Debate over emotional damages continues in North Carolina
The debate over emotional damages for pets continues in North Carolina.
The North Carolina Appeals Court recently upheld the decision of the North Carolina Industrial Commission, which concluded that courts have not recognized intrinsic value as a measure for damages for the loss of an animal.
The plaintiffs, Nancy and Herbert Shera, filed for the wrongful death of their 12-year-old Jack Russell Terrier, Laci.
Diagnosed with liver cancer in 2003, Laci was treated at the Veterinary Specialty Hospital (VSH) in Cary, North Carolina, where staff successfully removed the tumor. By late 2003, Laci’s cancer was determined to be in remission. In 2007, Laci was re-admitted to the VSH for multi-systemic organ disease and multiple life-threatening symptoms, including a severe form of pancreatitis, ascites, electrolyte derangements, and other serious veterinary issues. The canine exhibited symptoms of poor appetite, vomiting, and difficulty with urination.
VSH staff determined a nasoesophageal tube was necessary to assist with feeding. The VSH staff improperly placed the feeding tube into Laci’s trachea and lungs instead of the esophagus and stomach, resulting in cardiac arrest the following morning.
The plaintiffs, Nancy and Herbert Shera, sued the hospital for economic damages that they said represented the intrinsic value of Laci and the unique human-animal bond they shared with her. They also sought noneconomic damages including emotional distress and loss of enjoyment of life, as well as reimbursement for the amounts paid for veterinary care.
In February 2012, the Appeals Court supported the Commission conclusion that the Sheras cannot recover damages for intrinsic value of a pet.
"The sentimental bond between a human and his or her pet companion can neither be quantified in monetary terms or compensated for under our current law," the court concluded.

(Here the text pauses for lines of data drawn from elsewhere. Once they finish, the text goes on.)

Lemma compressLabelMap_wire es :
  wire_labelMap base64url_decode base64url_encode es →
  _compressLabelMap base64url_decode Number_toString_ext
    (expanded_labelMap es)
  = Return (compressed_labelMap es).
Proof.
  intros [Hnd Hw]. unfold _compressLabelMap, compress_entries.
  unfold expanded_labelMap. cbn [entries]. rewrite outcome_bind_Return.
  change (mret []) with (Return (@nil (number * list byte))).
  rewrite (compress_entries_run es [])
    by (done || (intros; apply not_elem_of_nil)).
  run_outcome. unfold compressed_labelMap. f_equal. f_equal.
  by rewrite <- list_fmap_compose.
Qed.

Lemma decompressLabelMap_wire es :
  wire_labelMap base64url_decode base64url_encode es →
  _decompressLabelMap base64url_encode Number_toString_ext
    (compressed_labelMap es)
  = Return (expanded_labelMap es).
Proof.
  intros [Hnd Hw]. unfold _decompressLabelMap, decompress_entries.
  unfold compressed_labelMap. cbn [entries]. rewrite outcome_bind_Return.
  change (mret []) with (Return (@nil (string * string))).
  rewrite (decompress_entries_run es [])
    by (done || (intros; apply not_elem_of_nil)).
  run_outcome. unfold expanded_labelMap. f_equal. f_equal.
  by rewrite <- list_fmap_compose.
Qed.

Lemma wire_labelMap_perm es es' :
  es' ≡ₚ es →
  wire_labelMap base64url_decode base64url_encode es →
  wire_labelMap base64url_decode base64url_encode es'.
Proof.
  intros Hp [Hnd Hw]. split.
  - by rewrite Hp.
  - by rewrite Hp.
Qed.
End LabelMapFacts.

Section ParserFacts.
Variable base64url_decode : value → outcome (list byte).
Variable base64url_encode : value → outcome string.
Variable cborg_decode : list byte → outcome value.
Variable cborg_encode : value → outcome (list byte).
Variable Number_toString_ext : number → string.

Abbreviation parseBase := (parseBaseProofValue base64url_decode cborg_decode).
Abbreviation parseBase_try :=
  (parseBaseProofValue_try base64url_decode cborg_decode).
Abbreviation parseDerived :=
  (parseDisclosureProofValue base64url_decode base64url_encode cborg_decode
     Number_toString_ext).
Abbreviation parseDerived_try :=
  (parseDisclosureProofValue_try base64url_decode base64url_encode
     cborg_decode Number_toString_ext).
Abbreviation serializeBase :=
  (serializeBaseProofValue base64url_encode cborg_encode).
Abbreviation serializeDerived :=
  (serializeDisclosureProofValue base64url_decode base64url_encode
     cborg_encode Number_toString_ext).
Abbreviation wire := (wire_labelMap base64url_decode base64url_encode).
Abbreviation cbor_inverts := (cborg_inverts cborg_decode cborg_encode).
Abbreviation text_inverts :=
  (base64url_inverts base64url_decode base64url_encode cborg_encode).

Lemma property_string (h : heap) (proof : value) (s : string) :
  property_opt h proof "proofValue" = VString s →
  property h proof "proofValue" = Return (VString s).
Proof. destruct proof; simpl; try discriminate. by intros ->. Qed.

The Commission awarded the Sheras $3,105.72 in damages. The award included reimbursement of the cost of treatment when the canine was admitted to VSH in 2007, as well as the replacement cost for a Jack Russell Terrier dog in the amount of $350.
The Appeals Court compared the case to damages that could be awarded in the wrongful death of a child, stating that law does not allow plaintiffs to recover awards greater than expenses for care, treatment and hospitalization incident to the injury resulting in death, rather than the cost of medical care expended over the child’s lifetime.

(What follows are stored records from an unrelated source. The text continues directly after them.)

Lemma testbit_small x n i : 0 <= x < 2 ^ n -> n <= i -> Z.testbit x i = false.
Proof.
  intros [Hx0 Hx] Hi. destruct (Z.eq_dec x 0) as [->|].
  { apply Z.bits_0. }
  apply Z.bits_above_log2; [done|].
  apply Z.lt_le_trans with n; [|done]. apply Z.log2_lt_pow2; lia.
Qed.

(** Two bit fields that do not overlap combine by addition. *)
Lemma lor_shiftl_add a b n :
  0 <= n -> 0 <= b < 2 ^ n -> Z.lor (Z.shiftl a n) b = a * 2 ^ n + b.
Proof.
  intros Hn Hb. rewrite <- Z.shiftl_mul_pow2 by done.
  symmetry. apply Z.add_nocarry_lor. apply Z.bits_inj'. intros i Hi.
  rewrite Z.land_spec, Z.bits_0. destruct (Z.lt_ge_cases i n).
  - rewrite Z.shiftl_spec_low by done. done.
  - rewrite (testbit_small b n i) by done. apply andb_false_r.
Qed.

Lemma land_small_mod x n : 0 <= n -> Z.land x (2 ^ n - 1) = x mod 2 ^ n.
Proof. intros. rewrite <- land_mask, Z.shiftl_1_l by done. done. Qed.

(** ** Little-endian integers *)

Fixpoint le_bytes (n : nat) (z : Z) : list Z :=
  match n with
  | O => []
  | S n' => z mod 256 :: le_bytes n' (z / 256)
  end.

Fixpoint le_val (l : list Z) : Z :=
  match l with
  | [] => 0
  | b :: l' => b + 256 * le_val l'
  end.

Lemma length_le_bytes n z : length (le_bytes n z) = n.
Proof. revert z. induction n; intros; cbn; auto. Qed.

Lemma le_bytes_byte n z : Forall is_byte (le_bytes n z).
Proof.
  revert z. induction n; intros z; cbn; constructor; auto.
  unfold is_byte. apply Z.mod_pos_bound. lia.
Qed.

Lemma le_val_bytes n z : le_val (le_bytes n z) = z mod 2 ^ (8 * Z.of_nat n).
Proof.
  revert z. induction n as [|n IH]; intros z; cbn [le_bytes le_val].
  - rewrite Z.mul_0_r, Z.pow_0_r, Z.mod_1_r. done.
  - rewrite IH. replace (8 * Z.of_nat (S n)) with (8 + 8 * Z.of_nat n) by lia.
    rewrite Z.pow_add_r by lia. change (2 ^ 8) with 256.
    rewrite Z.rem_mul_r by lia. done.
Qed.

Lemma le_val_bytes_small n z :
  0 <= z < 2 ^ (8 * Z.of_nat n) -> le_val (le_bytes n z) = z.
Proof. intros. rewrite le_val_bytes. by apply Z.mod_small. Qed.

Lemma le_bytes_val l : Forall is_byte l -> le_bytes (length l) (le_val l) = l.
Proof.
  induction 1 as [|b l Hb Hl IH]; cbn; [done|]. unfold is_byte in Hb.
  f_equal.
  - rewrite Z.mul_comm, Z.mod_add by lia. apply Z.mod_small. done.
  - rewrite (Z.mul_comm 256), Z.div_add, Z.div_small, Z.add_0_l by lia. done.
Qed.

Lemma le_val_range l : Forall is_byte l -> 0 <= le_val l < 2 ^ (8 * Z.of_nat (length l)).
Proof.
  intros H. pose proof (le_val_bytes (length l) (le_val l)) as E.
  rewrite le_bytes_val in E by done. rewrite E.
  apply Z.mod_pos_bound. apply Z.pow_pos_nonneg; lia.
Qed.

(** ** Slices of lists *)

(** [&l[i..i + n]]. *)
Definition slice {A : Type} (i n : nat) (l : list A) : list A := take n (drop i l).

(** [l[i..i + src.len()].copy_from_slice(src)], for a slice that is in
    range. *)
Definition overwrite {A : Type} (i : nat) (src l : list A) : list A :=
  take i l ++ src ++ drop (i + length src) l.

Section Slices.
Context {A : Type}.
Implicit Types l src : list A.

Lemma length_slice i n l : (i + n <= length l)%nat -> length (slice i n l) = n.
Proof. intros. unfold slice. rewrite length_take, length_drop. lia. Qed.

Lemma length_overwrite i src l :
  (i + length src <= length l)%nat -> length (overwrite i src l) = length l.
Proof. intros. unfold overwrite. rewrite !length_app, length_take, length_drop. lia. Qed.

Lemma slice_overwrite_eq i src l :
  (i + length src <= length l)%nat -> slice i (length src) (overwrite i src l) = src.
Proof.
  intros. unfold slice, overwrite. rewrite drop_app_length' by (rewrite length_take; lia).
  by rewrite take_app_length.
Qed.

Lemma slice_lookup i n l j :
  (j < n)%nat -> slice i n l !! j = l !! (i + j)%nat.
Proof. intros. unfold slice. rewrite lookup_take_lt by done. apply lookup_drop. Qed.

Lemma overwrite_lookup_ne i src l j :
  (i + length src <= length l)%nat -> (j < i \/ i + length src <= j)%nat ->
  overwrite i src l !! j = l !! j.
Proof.
  intros Hl [Hj|Hj]; unfold overwrite.
  - rewrite lookup_app_l by (rewrite length_take; lia). by rewrite lookup_take_lt.
  - rewrite lookup_app_r by (rewrite length_take; lia).
    rewrite lookup_app_r by (rewrite length_take; lia).
    rewrite lookup_drop, length_take. f_equal. lia.
Qed.

Lemma overwrite_lookup_eq i src l j :
  (i + length src <= length l)%nat -> (j < length src)%nat ->
  overwrite i src l !! (i + j)%nat = src !! j.
Proof.
  intros Hl Hj. unfold overwrite.
  rewrite lookup_app_r by (rewrite length_take; lia).
  rewrite lookup_app_l by (rewrite length_take; lia).
  rewrite length_take. f_equal. lia.
Qed.

Lemma slice_overwrite_ne i n j src l :
  (j + length src <= length l)%nat ->
  (i + n <= j \/ j + length src <= i)%nat ->
  slice i n (overwrite j src l) = slice i n l.
Proof.
  intros Hl Hd. apply list_eq. intros k. destruct (decide (k < n)%nat).
  - rewrite !slice_lookup by done. apply overwrite_lookup_ne; [done|lia].
  - unfold slice. rewrite !lookup_take_ge by lia. done.
Qed.

Lemma overwrite_slice_id i n l :
  (i + n <= length l)%nat -> overwrite i (slice i n l) l = l.
Proof.
  intros. unfold overwrite. rewrite length_slice by done. unfold slice.
  rewrite <- drop_drop, take_drop, take_drop. done.
Qed.

Lemma overwrite_app i s1 s2 l :
  (i + length s1 + length s2 <= length l)%nat ->
  overwrite (i + length s1) s2 (overwrite i s1 l) = overwrite i (s1 ++ s2) l.
Proof.
  intros Hl. apply list_eq. intros j.
  assert (length (overwrite i s1 l) = length l) by (apply length_overwrite; lia).
  destruct (decide (j < i)%nat) as [|H1].
  { rewrite !overwrite_lookup_ne by (rewrite ?length_app; lia). done. }
  destruct (decide (j < i + length s1)%nat) as [|H2].
  { rewrite overwrite_lookup_ne by lia.
    replace j with (i + (j - i))%nat by lia.
    rewrite !overwrite_lookup_eq by (rewrite ?length_app; lia).
    rewrite lookup_app_l by lia. done. }
  destruct (decide (j < i + length s1 + length s2)%nat) as [|H3].
  { replace j with (i + length s1 + (j - i - length s1))%nat by lia.
    rewrite overwrite_lookup_eq by lia.
    rewrite <- Nat.add_assoc, overwrite_lookup_eq by (rewrite ?length_app; lia).
    rewrite lookup_app_r by lia. f_equal. lia. }
  rewrite !overwrite_lookup_ne by (rewrite ?length_app; lia). done.
Qed.

End Slices.

(** ** Searching lists *)

(** [l.iter().position(p)]: the index of the first element that satisfies
    [p]. *)
Fixpoint position {A : Type} (p : A -> bool) (l : list A) : option nat :=
  match l with
  | [] => None
  | x :: l' => if p x then Some O else S <$> position p l'
  end.

(** [l.iter().find(p)]. *)
Fixpoint find_first {A : Type} (p : A -> bool) (l : list A) : option A :=
  match l with
  | [] => None
  | x :: l' => if p x then Some x else find_first p l'
  end.

Section Searching.
Context {A : Type} (p : A -> bool).
Implicit Types l : list A.

Lemma position_Some l i :
  position p l = Some i <->
  exists x, l !! i = Some x /\ p x = true /\
    forall j y, (j < i)%nat -> l !! j = Some y -> p y = false.
Proof.
  revert i. induction l as [|a l IH]; intros i; cbn.
  { split; [done|]. intros (x & Hx & _). by rewrite lookup_nil in Hx. }
  destruct (p a) eqn:Ha.
  - split.
    + intros [= <-]. exists a. repeat split; auto. intros; lia.
    + intros (x & Hx & Hp & Hbefore). destruct i as [|i]; [done|].
      specialize (Hbefore O a ltac:(lia) eq_refl). congruence.
  - rewrite fmap_Some. split.
    + intros (j & Hj & ->). apply IH in Hj as (x & Hx & Hp & Hb).
      exists x. repeat split; auto. intros [|k] y Hk Hy; cbn in Hy.
      * congruence.
      * eapply Hb; [|done]. lia.
    + intros (x & Hx & Hp & Hb). destruct i as [|i]; cbn in Hx; [congruence|].
      exists i. split; [|done]. apply IH. exists x. repeat split; auto.
      intros j y Hj Hy. apply (Hb (S j)); [lia|done].
Qed.

Lemma position_None l : position p l = None <-> Forall (fun x => p x = false) l.
Proof.
  induction l as [|a l IH]; cbn; [split; [constructor|done]|].
  rewrite Forall_cons, <- IH. destruct (p a) eqn:Ha.
  - split; [done|]. intros [? _]; congruence.
  - rewrite fmap_None. split; [auto|]. by intros [_ ?].
Qed.

Lemma position_lt l i : position p l = Some i -> (i < length l)%nat.
Proof. intros (x & Hx & _)%position_Some. by eapply lookup_lt_Some. Qed.

Lemma find_first_Some l x : find_first p l = Some x -> x ∈ l /\ p x = true.
Proof.
  induction l as [|a l IH]; cbn; [done|]. destruct (p a) eqn:Ha.
  - intros [= <-]. split; [left|done].
  - intros [? ?]%IH. split; [by right|done].
Qed.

"North Carolina law has not yet recognized a lost investment valuation method in wrongful death cases, whether human child or pet animal," the court said.
The Sheras argued that the replacement value of a companion animal is not an adequate measure of the loss given the unique nature of the human-animal bond formed between pet owners and their pets. Rather, plaintiffs argue that because companion animals are "sentient beings," a "unique" and special kind of personal property, the measure of damages in a negligence case involving the loss of a companion animal should be the "actual" or "intrinsic" value of the animal.
The Appeals Court said the issue of the value of the human-animal bond is a Legislature issue, and is not something that an Appeals Court can continue to address.
"Certainly the numerous policy considerations presented by the issue raised in this case—how to value the loss of the human-animal bond between a pet owner and his or her companion animal—is more appropriately addressed to our Legislature," the court concluded. "This Court is an error-correcting court, not a law-making court."
Despite this, the court expressed empathy for the Sheras.